## [Your objective]
Start at the line in the entries below that contains "f_equal; [|f_equal].", stop at the line that contains "intros Hinv Hl", and output exactly the lines in that span, both ends included.

Listed records section start

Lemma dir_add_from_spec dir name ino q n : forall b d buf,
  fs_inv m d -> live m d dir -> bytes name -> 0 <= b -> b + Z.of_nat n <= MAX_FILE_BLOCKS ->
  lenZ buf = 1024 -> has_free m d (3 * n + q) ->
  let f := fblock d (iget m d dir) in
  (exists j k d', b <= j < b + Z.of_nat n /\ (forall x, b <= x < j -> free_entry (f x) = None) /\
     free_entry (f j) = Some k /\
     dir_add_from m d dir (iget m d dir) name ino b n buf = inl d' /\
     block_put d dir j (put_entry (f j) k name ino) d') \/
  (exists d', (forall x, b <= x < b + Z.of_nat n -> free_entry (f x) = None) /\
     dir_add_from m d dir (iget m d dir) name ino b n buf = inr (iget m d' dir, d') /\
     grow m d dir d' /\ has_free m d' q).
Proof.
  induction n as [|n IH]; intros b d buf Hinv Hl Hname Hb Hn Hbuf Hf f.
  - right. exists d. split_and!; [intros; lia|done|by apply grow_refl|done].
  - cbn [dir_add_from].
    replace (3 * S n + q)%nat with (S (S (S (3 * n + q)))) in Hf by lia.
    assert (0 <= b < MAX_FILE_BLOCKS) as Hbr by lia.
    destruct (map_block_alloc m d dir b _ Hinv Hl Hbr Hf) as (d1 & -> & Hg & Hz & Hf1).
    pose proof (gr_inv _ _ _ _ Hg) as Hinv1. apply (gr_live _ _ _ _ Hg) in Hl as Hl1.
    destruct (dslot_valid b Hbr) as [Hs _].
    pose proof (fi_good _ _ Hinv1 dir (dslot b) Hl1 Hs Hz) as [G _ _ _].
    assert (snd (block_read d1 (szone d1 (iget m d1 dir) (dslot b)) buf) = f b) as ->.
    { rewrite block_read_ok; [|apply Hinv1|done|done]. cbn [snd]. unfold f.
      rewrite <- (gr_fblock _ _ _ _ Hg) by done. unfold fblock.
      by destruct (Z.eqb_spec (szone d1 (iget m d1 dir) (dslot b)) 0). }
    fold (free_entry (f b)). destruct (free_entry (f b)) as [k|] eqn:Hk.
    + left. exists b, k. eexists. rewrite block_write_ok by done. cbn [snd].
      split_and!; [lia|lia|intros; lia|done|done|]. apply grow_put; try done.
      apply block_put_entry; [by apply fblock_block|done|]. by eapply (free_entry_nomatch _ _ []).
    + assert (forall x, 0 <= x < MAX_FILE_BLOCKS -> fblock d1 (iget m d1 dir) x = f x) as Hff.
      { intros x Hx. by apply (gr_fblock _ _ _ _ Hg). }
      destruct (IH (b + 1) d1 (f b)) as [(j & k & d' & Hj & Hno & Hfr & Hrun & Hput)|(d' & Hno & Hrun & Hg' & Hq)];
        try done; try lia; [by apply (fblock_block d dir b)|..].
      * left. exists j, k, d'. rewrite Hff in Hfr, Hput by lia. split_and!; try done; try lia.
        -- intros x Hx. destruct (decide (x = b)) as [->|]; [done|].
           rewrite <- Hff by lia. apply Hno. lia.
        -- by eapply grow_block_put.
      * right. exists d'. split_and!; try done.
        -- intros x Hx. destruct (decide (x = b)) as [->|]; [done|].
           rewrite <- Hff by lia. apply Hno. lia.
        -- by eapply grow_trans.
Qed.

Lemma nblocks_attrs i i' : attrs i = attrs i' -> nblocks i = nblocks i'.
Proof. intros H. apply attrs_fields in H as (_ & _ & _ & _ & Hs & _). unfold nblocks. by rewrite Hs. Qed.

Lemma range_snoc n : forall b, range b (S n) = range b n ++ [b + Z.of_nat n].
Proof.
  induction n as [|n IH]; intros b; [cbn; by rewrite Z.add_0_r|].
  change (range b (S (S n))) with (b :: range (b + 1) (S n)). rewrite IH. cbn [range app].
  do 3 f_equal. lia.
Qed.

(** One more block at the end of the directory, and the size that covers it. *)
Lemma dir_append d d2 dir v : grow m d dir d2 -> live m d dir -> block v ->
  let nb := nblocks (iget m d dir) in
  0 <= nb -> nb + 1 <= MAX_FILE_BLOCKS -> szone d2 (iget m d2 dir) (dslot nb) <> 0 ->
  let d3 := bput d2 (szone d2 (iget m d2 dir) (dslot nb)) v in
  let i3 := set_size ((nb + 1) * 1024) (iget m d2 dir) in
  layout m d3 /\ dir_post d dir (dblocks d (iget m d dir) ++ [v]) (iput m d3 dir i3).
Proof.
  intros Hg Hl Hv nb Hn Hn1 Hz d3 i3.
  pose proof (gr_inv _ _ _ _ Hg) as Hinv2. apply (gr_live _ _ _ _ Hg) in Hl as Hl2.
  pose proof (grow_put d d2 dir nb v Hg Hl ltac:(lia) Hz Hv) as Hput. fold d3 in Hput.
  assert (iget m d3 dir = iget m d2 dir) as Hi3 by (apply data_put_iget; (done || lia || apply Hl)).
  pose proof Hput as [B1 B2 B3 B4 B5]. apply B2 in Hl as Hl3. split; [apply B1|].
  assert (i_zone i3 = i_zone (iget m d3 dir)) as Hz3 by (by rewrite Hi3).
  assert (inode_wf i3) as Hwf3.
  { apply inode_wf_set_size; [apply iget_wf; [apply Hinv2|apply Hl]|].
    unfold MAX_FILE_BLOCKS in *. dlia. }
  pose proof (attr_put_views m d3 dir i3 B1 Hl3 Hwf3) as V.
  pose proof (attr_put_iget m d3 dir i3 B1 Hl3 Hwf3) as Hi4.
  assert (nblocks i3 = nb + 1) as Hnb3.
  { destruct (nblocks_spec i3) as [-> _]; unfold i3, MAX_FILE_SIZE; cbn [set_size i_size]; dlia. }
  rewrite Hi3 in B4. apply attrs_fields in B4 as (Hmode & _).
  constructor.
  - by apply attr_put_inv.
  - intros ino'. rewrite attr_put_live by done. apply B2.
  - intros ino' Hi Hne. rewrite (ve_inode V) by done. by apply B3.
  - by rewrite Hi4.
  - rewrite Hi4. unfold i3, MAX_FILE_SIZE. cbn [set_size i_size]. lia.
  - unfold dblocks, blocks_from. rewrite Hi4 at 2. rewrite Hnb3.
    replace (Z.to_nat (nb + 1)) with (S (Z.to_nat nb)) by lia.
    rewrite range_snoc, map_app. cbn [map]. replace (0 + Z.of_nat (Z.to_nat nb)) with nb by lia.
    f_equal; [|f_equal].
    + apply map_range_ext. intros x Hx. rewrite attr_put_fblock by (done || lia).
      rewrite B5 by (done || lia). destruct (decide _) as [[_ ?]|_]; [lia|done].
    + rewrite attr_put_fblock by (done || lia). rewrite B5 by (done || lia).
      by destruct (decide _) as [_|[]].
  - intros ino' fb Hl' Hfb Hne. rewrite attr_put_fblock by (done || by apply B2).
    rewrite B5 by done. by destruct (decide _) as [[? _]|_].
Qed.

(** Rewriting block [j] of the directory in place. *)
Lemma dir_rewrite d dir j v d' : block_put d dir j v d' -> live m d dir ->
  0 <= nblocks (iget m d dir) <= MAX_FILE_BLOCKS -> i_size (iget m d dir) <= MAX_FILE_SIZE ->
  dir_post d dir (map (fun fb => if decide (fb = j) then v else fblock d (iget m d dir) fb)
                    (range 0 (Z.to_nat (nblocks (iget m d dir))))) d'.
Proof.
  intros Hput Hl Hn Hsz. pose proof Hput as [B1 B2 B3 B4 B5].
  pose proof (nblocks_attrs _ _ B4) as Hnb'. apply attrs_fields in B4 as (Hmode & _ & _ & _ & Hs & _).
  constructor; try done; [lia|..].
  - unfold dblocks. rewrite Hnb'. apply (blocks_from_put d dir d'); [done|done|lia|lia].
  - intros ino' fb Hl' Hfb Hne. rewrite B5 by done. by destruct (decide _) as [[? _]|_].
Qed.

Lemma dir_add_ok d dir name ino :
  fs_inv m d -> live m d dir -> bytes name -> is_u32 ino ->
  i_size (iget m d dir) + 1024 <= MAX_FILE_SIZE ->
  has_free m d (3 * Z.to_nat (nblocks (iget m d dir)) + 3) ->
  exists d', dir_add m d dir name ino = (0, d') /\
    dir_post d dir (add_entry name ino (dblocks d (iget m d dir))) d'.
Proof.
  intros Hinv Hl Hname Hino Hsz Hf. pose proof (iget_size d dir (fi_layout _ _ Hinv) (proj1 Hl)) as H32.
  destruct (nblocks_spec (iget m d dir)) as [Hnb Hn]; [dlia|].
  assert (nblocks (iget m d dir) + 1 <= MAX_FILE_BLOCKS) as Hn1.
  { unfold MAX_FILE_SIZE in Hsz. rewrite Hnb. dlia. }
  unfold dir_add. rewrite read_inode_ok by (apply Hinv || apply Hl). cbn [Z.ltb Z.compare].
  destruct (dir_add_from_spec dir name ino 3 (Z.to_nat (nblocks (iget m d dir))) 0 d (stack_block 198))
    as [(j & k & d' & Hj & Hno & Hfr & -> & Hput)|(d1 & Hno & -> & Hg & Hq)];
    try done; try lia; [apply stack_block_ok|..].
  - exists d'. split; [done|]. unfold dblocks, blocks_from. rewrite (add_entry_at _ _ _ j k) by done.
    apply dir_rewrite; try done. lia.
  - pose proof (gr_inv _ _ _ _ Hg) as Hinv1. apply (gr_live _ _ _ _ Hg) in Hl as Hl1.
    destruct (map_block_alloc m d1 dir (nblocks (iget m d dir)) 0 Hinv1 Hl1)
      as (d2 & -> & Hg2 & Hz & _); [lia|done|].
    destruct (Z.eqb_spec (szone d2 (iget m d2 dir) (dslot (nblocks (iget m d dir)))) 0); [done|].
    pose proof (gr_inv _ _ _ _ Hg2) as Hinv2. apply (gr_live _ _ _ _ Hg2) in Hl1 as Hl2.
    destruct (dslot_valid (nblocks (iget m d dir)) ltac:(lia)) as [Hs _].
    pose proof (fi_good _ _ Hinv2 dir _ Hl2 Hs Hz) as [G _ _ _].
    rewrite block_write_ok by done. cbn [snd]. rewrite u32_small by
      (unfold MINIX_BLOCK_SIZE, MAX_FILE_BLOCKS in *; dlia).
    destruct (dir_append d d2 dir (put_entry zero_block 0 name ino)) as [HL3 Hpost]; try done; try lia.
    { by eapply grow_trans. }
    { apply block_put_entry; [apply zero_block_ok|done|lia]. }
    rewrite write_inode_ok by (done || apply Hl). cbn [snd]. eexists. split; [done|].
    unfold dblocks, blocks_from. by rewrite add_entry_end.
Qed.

Listed records section end

## [Result of the exercise]
    f_equal; [|f_equal].
    + apply map_range_ext. intros x Hx. rewrite attr_put_fblock by (done || lia).
      rewrite B5 by (done || lia). destruct (decide _) as [[_ ?]|_]; [lia|done].
    + rewrite attr_put_fblock by (done || lia). rewrite B5 by (done || lia).
      by destruct (decide _) as [_|[]].
  - intros ino' fb Hl' Hfb Hne. rewrite attr_put_fblock by (done || by apply B2).
    rewrite B5 by done. by destruct (decide _) as [[? _]|_].
Qed.

(** Rewriting block [j] of the directory in place. *)
Lemma dir_rewrite d dir j v d' : block_put d dir j v d' -> live m d dir ->
  0 <= nblocks (iget m d dir) <= MAX_FILE_BLOCKS -> i_size (iget m d dir) <= MAX_FILE_SIZE ->
  dir_post d dir (map (fun fb => if decide (fb = j) then v else fblock d (iget m d dir) fb)
                    (range 0 (Z.to_nat (nblocks (iget m d dir))))) d'.
Proof.
  intros Hput Hl Hn Hsz. pose proof Hput as [B1 B2 B3 B4 B5].
  pose proof (nblocks_attrs _ _ B4) as Hnb'. apply attrs_fields in B4 as (Hmode & _ & _ & _ & Hs & _).
  constructor; try done; [lia|..].
  - unfold dblocks. rewrite Hnb'. apply (blocks_from_put d dir d'); [done|done|lia|lia].
  - intros ino' fb Hl' Hfb Hne. rewrite B5 by done. by destruct (decide _) as [[? _]|_].
Qed.

Lemma dir_add_ok d dir name ino :
  fs_inv m d -> live m d dir -> bytes name -> is_u32 ino ->
  i_size (iget m d dir) + 1024 <= MAX_FILE_SIZE ->
  has_free m d (3 * Z.to_nat (nblocks (iget m d dir)) + 3) ->
  exists d', dir_add m d dir name ino = (0, d') /\
    dir_post d dir (add_entry name ino (dblocks d (iget m d dir))) d'.
Proof.
  intros Hinv Hl Hname Hino Hsz Hf. pose proof (iget_size d dir (fi_layout _ _ Hinv) (proj1 Hl)) as H32.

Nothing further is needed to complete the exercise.